### Problem to work on
All lines from the opening of the data to the line containing "(** ** Widening: [zero_extend_16]" must be returned unchanged, and only those lines.

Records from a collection
=== Begin Enclosure ===
(* ===== verification/_CoqProject ===== *)
-Q . S2P
Prelude.v
Num.v
Floats.v
MemoryKinds.v
FifoKinds.v
DisplayKinds.v
DeviceKinds.v
FirstFit.v
GuestPtr.v
Cursor.v
GuestRecords.v
SuspendBlob.v
Features.v
Runs.v
RunBlock.v
RangeTracker.v
MemoryMap.v
PageTable.v
Stamps.v
Ring.v
Wire.v
Waits.v
RootTask.v
Device.v
DisplayPage.v
GuestDisplay.v
GuestCursor.v
Presents.v
Efi.v
Displays.v
DisplayCores.v
Mmio.v
Fifo.v
Commands.v
Walk.v
Info.v
Collections.v
SurfaceDescriptor.v
SurfaceWalk.v
Surfaces.v
SurfaceFacts.v
DeviceInfo.v
TaskTable.v
TaskKinds.v
ObjectLists.v
Lifecycle.v
(* ===== verification/Num.v ===== *)
(** * Num: the guest's integer rules (src/crates/reims-vgpu-core/src/num.rs)

    Division by a guest's zero, shifts taken modulo the width, sign and zero
    extension, truncation, rounding up, the sum stored into 32 bits, and the
    forward copy through two mappings of the same pages. [refresh_16_16] (an
    [f64] computation) is not modelled. *)

From S2P Require Import Prelude.

Module Num.

(** ** Division whose divisor may be zero *)

Definition div0 (a d : Z) : Z := if d =? 0 then 0 else a / d.
Definition rem0 (a d : Z) : Z := if d =? 0 then a else a mod d.

(** ** Mask bits *)

Definition bit32 (n : Z) : Z := shl32 1 n.
Definition bit64 (n : Z) : Z := shl64 1 n.
Definition bit64_set (word n : Z) : bool := negb (Z.land (shr64 word n) 1 =? 0).

(** ** Widening: [zero_extend_16] takes the [u16], [sign_extend_16] the [i16],
    both widen to an [i64]; [sign_extend_32] stores bit 31 into bits 32-63. *)

Definition zero_extend_16 (x : Z) : Z := x.
Definition sign_extend_16 (x : Z) : Z := x.
Definition sign_extend_32 (x : Z) : Z := w64 (i32_of_u32 x).

(** ** Rounding up and the narrow sum *)

Definition align_up_wrapping (x align : Z) : Z :=
  let mask := sub64 align 1 in
  Z.land (add64 x mask) (not64 mask).

Definition add_u64_into_u32 (a b : Z) : Z * bool :=
  let '(sum, carry) := overflowing_add64 a b in
  (w32 sum, carry || (0xffffffff <? sum)).

(** ** Truncation and the lossless [usize] conversions of the 64-bit target *)

Definition low_u32 (x : Z) : Z := w32 x.
Definition low_u16 (x : Z) : Z := x mod 65536.
Definition low_u8 (x : Z) : Z := x mod 256.
Definition to_usize (x : Z) : Z := x.
Definition to_u64 (x : Z) : Z := x.

(** ** The forward copy

    [read at len s] is what the read closure fills a buffer of [len] bytes with,
    [write at bytes s] what the write closure does to the state [s]. *)

Section ForwardCopy.
Context {S : Type} (read : Z -> Z -> S -> list byte) (write : Z -> list byte -> S -> S).

Fixpoint forward_copy_loop (fuel : nat) (n size done : Z) (s : S) : S :=
  match fuel with
  | O => s
  | Datatypes.S fuel =>
      if done <? n then
        let len := Z.min (sub64 n done) size in
        let bytes := read done len s in
        forward_copy_loop fuel n size (add64 done len) (write done bytes s)
      else s
  end.

Definition forward_copy (n size : Z) (s : S) : S :=
  if size =? 0 then s else forward_copy_loop (Z.to_nat n) n size 0 s.
End ForwardCopy.

(** ** Facts *)

Lemma align_up_pow2 x k :
  0 <= k <= 63 -> u64 x ->
  align_up_wrapping x (2 ^ k) = w64 (x + (2 ^ k - 1)) - w64 (x + (2 ^ k - 1)) mod 2 ^ k.
Proof.
  intros Hk Hx. unfold align_up_wrapping.
  assert (0 < 2 ^ k <= 2 ^ 63) by (split; [lia|apply Z.pow_le_mono_r; lia]).
  rewrite sub64_small by (rewrite M64_val; lia).
  apply land_not64_mask; [lia|apply w64_range].
Qed.

Lemma rem0_lt a d : 0 < d -> 0 <= rem0 a d < d.
Proof. intros Hd. unfold rem0. case_if; [lia|]. by apply Z.mod_pos_bound. Qed.

Lemma rem0_u32 a d : u32 a -> u32 d -> u32 (rem0 a d).
Proof.
  intros Ha Hd. unfold rem0. case_if; [done|].
  pose proof (Z.mod_pos_bound a d). lia.
Qed.
#[export] Hint Resolve rem0_lt rem0_u32 : words.

(** *** The copy, byte by byte *)

Section Bytewise.
(** Two mappings of one memory: byte [i] of the source is at [sa i], byte [j]
    of the destination at [da j]. *)
Context (sa da : Z -> Z).

Definition upd (m : Z -> byte) (a : Z) (b : byte) : Z -> byte :=
  fun x => if x =? a then b else m x.

(** What the two closures do on a memory. *)
Definition mem_read (at_ len : Z) (m : Z -> byte) : list byte :=
  map (fun k => m (sa (at_ + Z.of_nat k))) (seq 0 (Z.to_nat len)).

Fixpoint mem_write (at_ : Z) (bs : list byte) (m : Z -> byte) : Z -> byte :=
  match bs with
  | [] => m
  | b :: bs => mem_write (at_ + 1) bs (upd m (da at_) b)
  end.

(** libc's forward [memcpy], a byte at a time. *)
Fixpoint bytewise (k : nat) (i : Z) (m : Z -> byte) : Z -> byte :=
  match k with
  | O => m
  | S k => bytewise k (i + 1) (upd m (da i) (m (sa i)))
  end.

Lemma bytewise_app k1 k2 i m :
  bytewise (k1 + k2) i m = bytewise k2 (i + Z.of_nat k1) (bytewise k1 i m).
Proof.
  revert i m. induction k1 as [|k1 IH]; intros i m.
  - simpl. by rewrite Z.add_0_r.
  - cbn [Nat.add bytewise]. rewrite IH. f_equal. lia.
Qed.

Lemma mem_write_read at_ k (m0 m : Z -> byte) j :
  (forall i, j <= i < j + Z.of_nat k -> m (sa (at_ + i)) = m0 (sa (at_ + i))) ->
  (forall i i', j <= i < j + Z.of_nat k -> i < i' < j + Z.of_nat k ->
     sa (at_ + i') <> da (at_ + i)) ->
  0 <= j ->
  mem_write (at_ + j) (map (fun i => m0 (sa (at_ + Z.of_nat i))) (seq (Z.to_nat j) k)) m
  = bytewise k (at_ + j) m.
Proof.
  revert j m. induction k as [|k IH]; intros j m Hm Hna Hj; [done|].
  cbn [seq map mem_write bytewise].
  rewrite (Z2Nat.id j), <- (Hm j) by lia.
  replace (at_ + j + 1) with (at_ + (j + 1)) by lia.
  replace (Datatypes.S (Z.to_nat j)) with (Z.to_nat (j + 1)) by lia.
  apply IH; [|intros; apply Hna; lia|lia].
  intros i Hi. unfold upd. destruct (Z.eqb_spec (sa (at_ + i)) (da (at_ + j))) as [E|E].
  - exfalso. apply (Hna j i); [lia..|done].
  - apply Hm. lia.
Qed.
End Bytewise.

Section ForwardCopyBytewise.
Context (sa da : Z -> Z) (n G : Z).
Hypothesis HG : 0 < G.
Hypothesis Hn : 0 <= n < M64.
(** The alias granule: a byte of one side is a byte of the other only at the
    same offset modulo [G]. *)
Hypothesis Halias : forall i j, 0 <= i < n -> 0 <= j < n -> sa i = da j ->
  i mod G = j mod G.

Lemma forward_copy_loop_bytewise fuel c m :
  0 <= c -> c * G <= n \/ c = 0 -> n - c * G <= Z.of_nat fuel ->
  forward_copy_loop (mem_read sa) (mem_write da) fuel n G (c * G) m
  = bytewise sa da (Z.to_nat (n - c * G)) (c * G) m.
Proof.
  revert c m. induction fuel as [|fuel IH]; intros c m Hc Hcn Hf.
  - cbn [forward_copy_loop]. by replace (Z.to_nat (n - c * G)) with 0%nat by lia.
  - cbn [forward_copy_loop]. case_if.
    2: { by replace (Z.to_nat (n - c * G)) with 0%nat by lia. }
    assert (0 <= c * G) by nia.
    rewrite sub64_small by lia.
    set (len := Z.min (n - c * G) G). rewrite add64_small by (subst len; lia).
    replace (Z.to_nat (n - c * G))
      with (Z.to_nat len + Z.to_nat (n - c * G - len))%nat by (subst len; lia).
    rewrite bytewise_app.
    assert (mem_write da (c * G) (mem_read sa (c * G) len m) m
            = bytewise sa da (Z.to_nat len) (c * G) m) as Hchunk.
    { rewrite <- (Z.add_0_r (c * G)) at 1 3. apply mem_write_read; [done| |done].
      intros i i' Hi Hi' E. apply Halias in E; [|subst len; lia..].
      rewrite !(Z.add_comm (c * G)), !Z.mod_add, !Z.mod_small in E by (subst len; lia).
      lia. }
    unfold mem_read in Hchunk |- *. rewrite Hchunk.
    destruct (Z.le_gt_cases G (n - c * G)).
    + assert (len = G) as -> by (subst len; lia).
      replace (c * G + G) with ((c + 1) * G) by lia.
      unfold mem_read in IH. rewrite IH by lia.
      f_equal; [|lia]. f_equal. lia.
    + assert (len = n - c * G) as -> by (subst len; lia).
      replace (c * G + (n - c * G)) with n by lia.
      replace (n - c * G - (n - c * G)) with 0 by lia. cbn [bytewise Z.to_nat].
      destruct fuel; cbn [forward_copy_loop]; [done|].
      by rewrite Z.ltb_irrefl.
Qed.
End ForwardCopyBytewise.

(** The narrow sum's flag says exactly whether the sum fits in 32 bits. *)
Lemma add_u64_into_u32_exact a b :
  u64 a -> u64 b -> add_u64_into_u32 a b = ((a + b) mod M32, M32 <=? a + b).
Proof.
  intros Ha Hb. unfold add_u64_into_u32, overflowing_add64. f_equal.
  - unfold add64, w64, w32. rewrite M32_val, M64_val. word_lia.
  - destruct (Z.leb_spec M64 (a + b)), (Z.leb_spec M32 (a + b)); simpl; try done; try word_lia;
      rewrite add64_small by lia; destruct (Z.ltb_spec 0xffffffff (a + b)); (done || word_lia).
Qed.

(** ** The properties *)

(** The chunked copy between two mappings of one memory. Where an alias maps a byte
    only to the same offset of another granule, reading and writing whole granules gives
    exactly the bytes of libc's forward byte-by-byte copy, overlapping or not. *)
Theorem forward_copy_bytewise sa da n G m :
  0 < G -> 0 <= n < M64 ->
  (forall i j, 0 <= i < n -> 0 <= j < n -> sa i = da j -> i mod G = j mod G) ->
  forward_copy (mem_read sa) (mem_write da) n G m = bytewise sa da (Z.to_nat n) 0 m.
Proof.
  intros HG Hn Ha. unfold forward_copy. case_if; [lia|].
  pose proof (forward_copy_loop_bytewise sa da n G HG Hn Ha (Z.to_nat n) 0 m) as H.
  rewrite Z.mul_0_l, Z.sub_0_r in H. apply H; lia.
Qed.

(** Rounding up to a power of two. While the sum fits in 64 bits the result is the
    least multiple of the alignment at or above the operand. *)
Theorem align_up_wrapping_least x k :
  0 <= k <= 63 -> u64 x -> x + (2 ^ k - 1) < M64 ->
  let r := align_up_wrapping x (2 ^ k) in
  r mod 2 ^ k = 0 /\ x <= r /\ forall y, x <= y -> y mod 2 ^ k = 0 -> r <= y.
Proof.
  intros Hk Hx Hs. cbv zeta. rewrite align_up_pow2 by done.
  assert (Hp : 0 < 2 ^ k) by lia. rewrite w64_small by lia.
  pose proof (Z.mod_pos_bound (x + (2 ^ k - 1)) (2 ^ k) Hp) as Hm.
  pose proof (Z.div_mod (x + (2 ^ k - 1)) (2 ^ k) ltac:(lia)) as Hd.
  set (q := (x + (2 ^ k - 1)) / 2 ^ k) in *. set (r := (x + (2 ^ k - 1)) mod 2 ^ k) in *.
  replace (x + (2 ^ k - 1) - r) with (q * 2 ^ k) by lia.
  split; [apply Z.mod_mul; lia|]. split; [lia|].
  intros y Hy Hy0. apply Z.div_exact in Hy0; [|lia]. 
  set (t := y / 2 ^ k) in *. clearbody t q r. subst y. assert (q <= t) by nia. nia.
Qed.

Lemma forward_copy_bytewise_witness :
  forward_copy (mem_read (fun i => i)) (mem_write (fun i => i + 4)) 12 4 byte_of_Z
  = bytewise (fun i => i) (fun i => i + 4) (Z.to_nat 12) 0 byte_of_Z.
Proof.
  apply (forward_copy_bytewise (fun i => i) (fun i => i + 4) 12 4 byte_of_Z).
  - lia.
  - by vm_compute.
  - intros i j _ _ ->. by rewrite <- (Z.mul_1_l 4) at 1; rewrite Z.mod_add.
Defined.

Lemma align_up_wrapping_least_witness :
  let r := align_up_wrapping 0x1001 (2 ^ 12) in
  r mod 2 ^ 12 = 0 /\ 0x1001 <= r /\ forall y, 0x1001 <= y -> y mod 2 ^ 12 = 0 -> r <= y.
Proof. apply (align_up_wrapping_least 0x1001 12); [lia|by vm_compute|by vm_compute]. Defined.

End Num.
=== End Enclosure ===
### Worked solution
(* ===== verification/_CoqProject ===== *)
-Q . S2P
Prelude.v
Num.v
Floats.v
MemoryKinds.v
FifoKinds.v
DisplayKinds.v
DeviceKinds.v
FirstFit.v
GuestPtr.v
Cursor.v
GuestRecords.v
SuspendBlob.v
Features.v
Runs.v
RunBlock.v
RangeTracker.v
MemoryMap.v
PageTable.v
Stamps.v
Ring.v
Wire.v
Waits.v
RootTask.v
Device.v
DisplayPage.v
GuestDisplay.v
GuestCursor.v
Presents.v
Efi.v
Displays.v
DisplayCores.v
Mmio.v
Fifo.v
Commands.v
Walk.v
Info.v
Collections.v
SurfaceDescriptor.v
SurfaceWalk.v
Surfaces.v
SurfaceFacts.v
DeviceInfo.v
TaskTable.v
TaskKinds.v
ObjectLists.v
Lifecycle.v
(* ===== verification/Num.v ===== *)
(** * Num: the guest's integer rules (src/crates/reims-vgpu-core/src/num.rs)

    Division by a guest's zero, shifts taken modulo the width, sign and zero
    extension, truncation, rounding up, the sum stored into 32 bits, and the
    forward copy through two mappings of the same pages. [refresh_16_16] (an
    [f64] computation) is not modelled. *)

From S2P Require Import Prelude.

Module Num.

(** ** Division whose divisor may be zero *)

Definition div0 (a d : Z) : Z := if d =? 0 then 0 else a / d.
Definition rem0 (a d : Z) : Z := if d =? 0 then a else a mod d.

(** ** Mask bits *)

Definition bit32 (n : Z) : Z := shl32 1 n.
Definition bit64 (n : Z) : Z := shl64 1 n.
Definition bit64_set (word n : Z) : bool := negb (Z.land (shr64 word n) 1 =? 0).

(** ** Widening: [zero_extend_16] takes the [u16], [sign_extend_16] the [i16],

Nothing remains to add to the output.